** Opening DATA PROVIDED block **

Lemma main_loop_ledger (eng : LocalRiskEngine) (dir : string)
  (files : list string) :
  forall (r : nat) (w w' : World) (res : result nat),
    main_loop eng dir files r w = (res, w') ->
    exists new lines,
      ledger_rows w' = ledger_rows w ++ new /\
      stdout w' = stdout w ++ lines /\
      Forall paid_row new /\
      List.length new = count_paid lines /\
      clock w' = (clock w + List.length new)%nat.
Proof.
  induction files as [|f files IH]; intros r w w' res H; simpl in H.
  - unfold ret in H. injection H as <- <-. exists [], [].
    rewrite !app_nil_r. repeat split; auto.
  - destruct (endswith f ".hl7"); [|exact (IH _ _ _ _ H)].
    unfold bind in H.
    destruct (process_claim eng dir f r w) as [[r1|e] w1] eqn:Ep;
      destruct (process_claim_ledger _ _ _ _ _ _ _ Ep)
        as (new1 & lines1 & Hl1 & Hs1 & Hp1 & Hn1 & Hc1).
    + destruct (IH _ _ _ _ H) as (new2 & lines2 & Hl2 & Hs2 & Hp2 & Hn2 & Hc2).
      exists (new1 ++ new2), (lines1 ++ lines2).
      split; [rewrite Hl2, Hl1; apply eq_sym, app_assoc|].
      split; [rewrite Hs2, Hs1; apply eq_sym, app_assoc|].
      split; [apply Forall_app; now split|].
      rewrite count_paid_app, length_app. split; lia.
    + injection H as <- <-. now exists new1, lines1.
Qed.

(** [run_portal_metrics] only prints. *)
Lemma run_portal_metrics_frame (hist : string) (w : World) :
  let w' := snd (run_portal_metrics hist w) in
  risk_model_pkl w' = risk_model_pkl w /\
  paid_claims_csv w' = paid_claims_csv w /\
  historical_csv_file w' = historical_csv_file w /\
  clock w' = clock w.
Proof.
  unfold run_portal_metrics, bind, ret, raise.
  destruct (paid_claims_csv w) as [df|] eqn:E; simpl;
    destruct (historical_csv_file w hist); simpl; rewrite ?E; repeat split.
Qed.


End Ledger.


(** ** The portal metrics *)

Section Portal.

Context {SK : Sklearn} {EX : Externals}.

Lemma run_portal_metrics_unbound (hist : string) (w : World) :
  paid_claims_csv w = None -> historical_csv_file w hist <> None ->
  run_portal_metrics hist w = (Raise (NameError "total_paid"), w).
Proof.
  unfold run_portal_metrics, bind, ret, raise.
  intros Hp Hh. rewrite Hp. simpl.
  destruct (historical_csv_file w hist); [reflexivity | contradiction].
Qed.
(** * TriggerContainer: fetch cycle, mutation dispatch and metric sorting

    A shallow embedding of [src/Containers/TriggerContainer.js].

    - [Js] models the pieces of the JavaScript run time the container
      relies on: strings as sequences of UTF-16 code units, the relational
      operator [<] on strings and numbers, ordinary objects with their
      own-property order, a heap of objects, and [Array.prototype.sort] as an
      interface with the laws every engine satisfies.
    - The component state, [setState] patches, the asynchronous methods
      ([getData], [disableTrhrottling], [setMaintenance], [removeMetric]),
      [sortMetrics] and the [onSort] handler follow the source line by line.

    Numbers: weights, timestamps and minutes are whole numbers ([Z]); a metric
    [value] is a finite double, i.e. a rational ([Q]); [-0] and [0] are the
    same rational, as they are the same for [<], [>] and [||]. A time
    outside the range of [Date] is [NaN], written [None]. *)

From Stdlib Require Import ZArith QArith List Bool String Ascii Permutation Lia.
From Stdlib Require Import Sorted NArith.
Import ListNotations.

Local Open Scope Z_scope.

(** ** The JavaScript run time *)

Module Js.

(** *** Strings *)

(** A string is its sequence of UTF-16 code units. *)
Definition jsstring := list N.

(** A literal of the source, all of whose characters are below 256. *)
Definition lit (s : string) : jsstring :=
  map N_of_ascii (list_ascii_of_string s).

Fixpoint str_eqb (a b : jsstring) : bool :=
  match a, b with
  | [], [] => true
  | x :: a', y :: b' => N.eqb x y && str_eqb a' b'
  | _, _ => false
  end.

(** [a < b] on two strings: code unit by code unit, a proper prefix first. *)
Fixpoint str_lt (a b : jsstring) : bool :=
  match a, b with
  | _, [] => false
  | [], _ :: _ => true
  | x :: a', y :: b' =>
      if N.ltb x y then true
      else if N.ltb y x then false
      else str_lt a' b'
  end.

(** WhiteSpace and LineTerminator code points, what [trim] strips. *)
Definition isWhiteSpace (c : N) : bool :=
  match c with
  | 9 | 10 | 11 | 12 | 13 | 32 | 160 | 5760
  | 8192 | 8193 | 8194 | 8195 | 8196 | 8197 | 8198 | 8199 | 8200 | 8201 | 8202
  | 8232 | 8233 | 8239 | 8287 | 12288 | 65279 => true
  | _ => false
  end%N.

Fixpoint trimStart (s : jsstring) : jsstring :=
  match s with
  | [] => []
  | c :: s' => if isWhiteSpace c then trimStart s' else s
  end.

Definition trimEnd (s : jsstring) : jsstring := rev (trimStart (rev s)).

(** [s.trim()] *)
Definition trim (s : jsstring) : jsstring := trimEnd (trimStart s).

(** [s.toLowerCase()] on the Basic Latin letters; other code units are kept.
    The container lowercases only strings that [replace] has reduced to
    [a-zA-Z0-9-.], where this is all of [toLowerCase]. *)
Definition lower (c : N) : N :=
  if (N.leb 65 c && N.leb c 90)%bool then (c + 32)%N else c.

Definition toLowerCase (s : jsstring) : jsstring := map lower s.

(** *** Relational operators on numbers *)

(** [a < b] on two finite numbers. *)
Definition num_lt (a b : Q) : bool :=
  match Qcompare a b with Lt => true | _ => false end.

(** [a < b] where an operand may be [undefined]: [ToNumber(undefined)] is
    [NaN], and a comparison with [NaN] is false. *)
Definition opt_lt (a b : option Z) : bool :=
  match a, b with
  | Some x, Some y => Z.ltb x y
  | _, _ => false
  end.

(** [a > b] is [b < a]. *)
Definition str_gt (a b : jsstring) : bool := str_lt b a.
Definition num_gt (a b : Q) : bool := num_lt b a.
Definition opt_gt (a b : option Z) : bool := opt_lt b a.

(** [v || 0] for an optional number: [undefined] and [0] are falsy. *)
Definition or_zero (v : option Q) : Q :=
  match v with
  | Some q => if Qeq_bool q 0 then 0%Q else q
  | None => 0%Q
  end.

(** *** Time values *)

(** A [Date] holds a time value within 8.64e15 milliseconds of the epoch;
    [TimeClip] of a time outside that range is [NaN] ([None]), and the date
    is invalid. *)
Definition maxTime : Z := 8640000000000000.

Definition inDateRange (t : Z) : Prop := Z.abs t <= maxTime.

Definition TimeClip (t : Z) : option Z :=
  if Z.abs t <=? maxTime then Some t else None.

(** *** Ordinary objects *)

(** An object with string keys: its properties in creation order, each key
    once. *)
Definition obj (V : Type) := list (jsstring * V).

** Closing DATA PROVIDED block **

*WHAT IS EXPECTED*
Reproduce word for word the lines of the records above, beginning at the first and ending with the line where "List.length new = count_paid lines /\" appears, and nothing past it.

*TASK RESULT*
Lemma main_loop_ledger (eng : LocalRiskEngine) (dir : string)
  (files : list string) :
  forall (r : nat) (w w' : World) (res : result nat),
    main_loop eng dir files r w = (res, w') ->
    exists new lines,
      ledger_rows w' = ledger_rows w ++ new /\
      stdout w' = stdout w ++ lines /\
      Forall paid_row new /\
      List.length new = count_paid lines /\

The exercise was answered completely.